The task =
The answer should consist solely of the lines from the first one below through the line containing "else Ok tt.", copied exactly.

##### Entries shown

(* ===== verification/Vfs.v ===== *)
(** The virtual file system in front of the RAM file system
    ([kernel/src/vfs/mod.rs], [vfs/fd.rs]) and the write protection of system
    paths ([kernel/src/immutable/protection.rs]).

    The global file system, descriptor table, dirty list and protection state
    are one record.  The other backends (NTFS, FAT32, the disk file system,
    ext4 and the character devices) are drivers: the class [Backends] states
    what the front end calls, over a state of their own.  The knowledge-graph
    node that [create_and_write] adds and the boot-time contents that [init]
    writes are not modelled. *)

From S2P Require Import Prelude SmartPackFormat RamFs.

(** ** Write protection *)

Definition starts_with (prefix p : path) : bool := bool_decide (take (length prefix) p = prefix).

Record Protection := mkProtection {
  PROTECTED_PATHS : list path;
  BYPASS_ACTIVE : bool;
}.

Definition protection_init (s : Protection) : Protection :=
  mkProtection (PROTECTED_PATHS s ++ [text "/system/"; text "/boot/"; text "/bin/"]) (BYPASS_ACTIVE s).

Definition check_write (p : path) (s : Protection) : result string unit :=
  if BYPASS_ACTIVE s then Ok tt
  else if existsb (λ protected, starts_with protected p) (PROTECTED_PATHS s)
  then Err "Write to immutable system path denied"%string
  else Ok tt.

Definition bypass_for_update (s : Protection) : Protection := mkProtection (PROTECTED_PATHS s) true.
Definition drop_bypass (s : Protection) : Protection := mkProtection (PROTECTED_PATHS s) false.
Definition add_protected_path (p : path) (s : Protection) : Protection :=
  if existsb (λ q, bool_decide (q = p)) (PROTECTED_PATHS s) then s
  else mkProtection (PROTECTED_PATHS s ++ [p]) (BYPASS_ACTIVE s).

(** ** The descriptor table *)

Record FileDescriptor := mkFd {
  fd_inode : Z;
  fd_path : path;
  fd_offset : nat;
  readable : bool;
  writable : bool;
}.
Record VfsFdTable := mkFdt { fds : gmap Z FileDescriptor; next_fd : Z }.

Definition fdt_new : VfsFdTable := mkFdt ∅ 3.
Definition fdt_open (inode_id : Z) (p : path) (t : VfsFdTable) : Z * VfsFdTable :=
  (next_fd t, mkFdt (<[next_fd t := mkFd inode_id p 0 true true]> (fds t)) (next_fd t + 1)).
Definition fdt_close (fd : Z) (t : VfsFdTable) : option FileDescriptor * VfsFdTable :=
  (fds t !! fd, mkFdt (delete fd (fds t)) (next_fd t)).
(** [fd.offset += n] through [get_mut]. *)
Definition fdt_advance (fd : Z) (n : nat) (t : VfsFdTable) : VfsFdTable :=
  mkFdt (alter (λ d, mkFd (fd_inode d) (fd_path d) (fd_offset d + n) (readable d) (writable d)) fd (fds t)) (next_fd t).

(** ** Backends *)

Class Backends (B : Type) := {
  ntfs_available : B → bool;
  ntfs_read : path → B → result string (list Z);
  fat_available : B → bool;
  fat_read : path → B → result string (list Z);
  fat_write : path → list Z → B → result string unit * B;
  fat_list : path → B → result string (list path);
  disk_mounted : B → bool;
  disk_list : B → list path;
  disk_read : path → B → result string (list Z);
  disk_write : path → list Z → B → result string unit * B;
  ext4_handles : path → B → bool;
  ext4_readdir : path → B → option (list path);
  ext4_stat : path → B → option (Z * Z * Z);
  ext4_read : path → B → option (list Z);
  device_write : Z → list Z → B → result string unit * B;
}.

(** ** Routing *)

Definition is_disk_path (p : path) : bool := bool_decide (p = text "/disk") || starts_with (text "/disk/") p.
Definition disk_filename (p : path) : path := if starts_with (text "/disk/") p then drop 6 p else [].
Definition is_fat_path (p : path) : bool := bool_decide (p = text "/fat") || starts_with (text "/fat/") p.
Definition fat_subpath (p : path) : path := if starts_with (text "/fat/") p then drop 5 p else [].
Definition is_ntfs_path (p : path) : bool := bool_decide (p = text "/ntfs") || starts_with (text "/ntfs/") p.
Definition ntfs_subpath (p : path) : path := if starts_with (text "/ntfs/") p then drop 6 p else [].
Definition is_dev_path (p : path) : bool := starts_with (text "/dev/") p.
Definition dev_name (p : path) : path := if starts_with (text "/dev/") p then drop 5 p else [].

Definition DEV_BASE : Z := 0xA0000000.
Definition FAT_BASE : Z := 0x90000000.
Definition NTFS_BASE : Z := 0x80000000.

(** [match name { "ttyS0" => 0, .. }] *)
Definition device_id (name : path) : option Z :=
  snd <$> find (λ d, bool_decide (text d.1 = name))
    [("ttyS0"%string, 0); ("ttyS1"%string, 1); ("ttyS2"%string, 2); ("ttyS3"%string, 3);
     ("lp0"%string, 4); ("audio"%string, 5); ("dsp"%string, 6)].

Section Front.
  Context {B : Type} `{Backends B}.

Record Vfs := mkVfs {
  VFS : option RamFs;
  FD_TABLE : option VfsFdTable;
  DIRTY_FILES : list path;
  protection : Protection;
  backend : B;
}.

Definition set_fs (fs : RamFs) (s : Vfs) : Vfs := mkVfs (Some fs) (FD_TABLE s) (DIRTY_FILES s) (protection s) (backend s).
Definition set_fdt (t : VfsFdTable) (s : Vfs) : Vfs := mkVfs (VFS s) (Some t) (DIRTY_FILES s) (protection s) (backend s).
Definition set_backend (b : B) (s : Vfs) : Vfs := mkVfs (VFS s) (FD_TABLE s) (DIRTY_FILES s) (protection s) b.

Definition mark_dirty (p : path) (s : Vfs) : Vfs :=
  if existsb (λ q, bool_decide (q = p)) (DIRTY_FILES s) then s
  else mkVfs (VFS s) (FD_TABLE s) (DIRTY_FILES s ++ [p]) (protection s) (backend s).

(** The tail of every branch of [open]. *)
Definition open_fd (inode_id : Z) (p : path) (s : Vfs) : result string Z * Vfs :=
  match FD_TABLE s with
  | None => (Err "FD table not initialized"%string, s)
  | Some t => let '(fd, t') := fdt_open inode_id p t in (Ok fd, set_fdt t' s)
  end.
(* ===== verification/Capabilities.v ===== *)
(** Capability-based access control: [kernel/src/security/capabilities.rs].

    The grant table, the seccomp tables and the audit log form the state; a
    function that returns [Result<(), &str>] is an [M t string unit].  The
    boot-time self test and the console output are not modelled. *)

From stdpp Require Import pretty.
From S2P Require Import Prelude Bits AuditLog Seccomp.

Inductive SmartCap :=
| VfsReadProtected | VfsWrite | VfsMutate | VfsRawDisk | VfsMount
| NetBindPrivileged | NetRaw | NetConnect | NetUdp | NetDns | NetAdmin
| SysExec | SysFork | SysKill | SysNice | SysModules | SysAuditRead | SysBoot | SysMmap
| IpcPort | IpcSend
| DbgTrace | DbgPerf.

#[export] Instance SmartCap_eq : EqDecision SmartCap.
Proof. solve_decision. Defined.

(** The discriminants of the enum, [self as u8]. *)
Definition discriminant (c : SmartCap) : Z :=
  match c with
  | VfsReadProtected => 0 | VfsWrite => 1 | VfsMutate => 2 | VfsRawDisk => 3 | VfsMount => 4
  | NetBindPrivileged => 8 | NetRaw => 9 | NetConnect => 10 | NetUdp => 11 | NetDns => 12 | NetAdmin => 13
  | SysExec => 16 | SysFork => 17 | SysKill => 18 | SysNice => 19 | SysModules => 20 | SysAuditRead => 21
  | SysBoot => 22 | SysMmap => 23
  | IpcPort => 24 | IpcSend => 25
  | DbgTrace => 32 | DbgPerf => 33
  end.

Definition bit (c : SmartCap) : Z := Z.shiftl 1 (discriminant c).

Definition cap_name (c : SmartCap) : string :=
  match c with
  | VfsReadProtected => "VfsReadProtected" | VfsWrite => "VfsWrite" | VfsMutate => "VfsMutate"
  | VfsRawDisk => "VfsRawDisk" | VfsMount => "VfsMount"
  | NetBindPrivileged => "NetBindPrivileged" | NetRaw => "NetRaw" | NetConnect => "NetConnect"
  | NetUdp => "NetUdp" | NetDns => "NetDns" | NetAdmin => "NetAdmin"
  | SysExec => "SysExec" | SysFork => "SysFork" | SysKill => "SysKill" | SysNice => "SysNice"
  | SysModules => "SysModules" | SysAuditRead => "SysAuditRead" | SysBoot => "SysBoot" | SysMmap => "SysMmap"
  | IpcPort => "IpcPort" | IpcSend => "IpcSend"
  | DbgTrace => "DbgTrace" | DbgPerf => "DbgPerf"
  end.

Record CapGrants := mkGrants { granted : Z; inheritable : bool; label : string }.

Definition grants_all : CapGrants := mkGrants (2 ^ 64 - 1) true "root".

Definition user_default : CapGrants :=
  let mask := Z.lor (Z.lor (Z.lor (Z.lor (Z.lor (Z.lor (Z.lor (bit NetConnect) (bit NetUdp)) (bit NetDns))
                (bit SysExec)) (bit SysFork)) (bit SysNice)) (bit IpcSend)) (bit SysMmap) in
  mkGrants mask false "user".

Definition sandboxed : CapGrants := mkGrants 0 false "sandbox".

##########

Worked solution =
(* ===== verification/Vfs.v ===== *)
(** The virtual file system in front of the RAM file system
    ([kernel/src/vfs/mod.rs], [vfs/fd.rs]) and the write protection of system
    paths ([kernel/src/immutable/protection.rs]).

    The global file system, descriptor table, dirty list and protection state
    are one record.  The other backends (NTFS, FAT32, the disk file system,
    ext4 and the character devices) are drivers: the class [Backends] states
    what the front end calls, over a state of their own.  The knowledge-graph
    node that [create_and_write] adds and the boot-time contents that [init]
    writes are not modelled. *)

From S2P Require Import Prelude SmartPackFormat RamFs.

(** ** Write protection *)

Definition starts_with (prefix p : path) : bool := bool_decide (take (length prefix) p = prefix).

Record Protection := mkProtection {
  PROTECTED_PATHS : list path;
  BYPASS_ACTIVE : bool;
}.

Definition protection_init (s : Protection) : Protection :=
  mkProtection (PROTECTED_PATHS s ++ [text "/system/"; text "/boot/"; text "/bin/"]) (BYPASS_ACTIVE s).

Definition check_write (p : path) (s : Protection) : result string unit :=
  if BYPASS_ACTIVE s then Ok tt
  else if existsb (λ protected, starts_with protected p) (PROTECTED_PATHS s)
  then Err "Write to immutable system path denied"%string
  else Ok tt.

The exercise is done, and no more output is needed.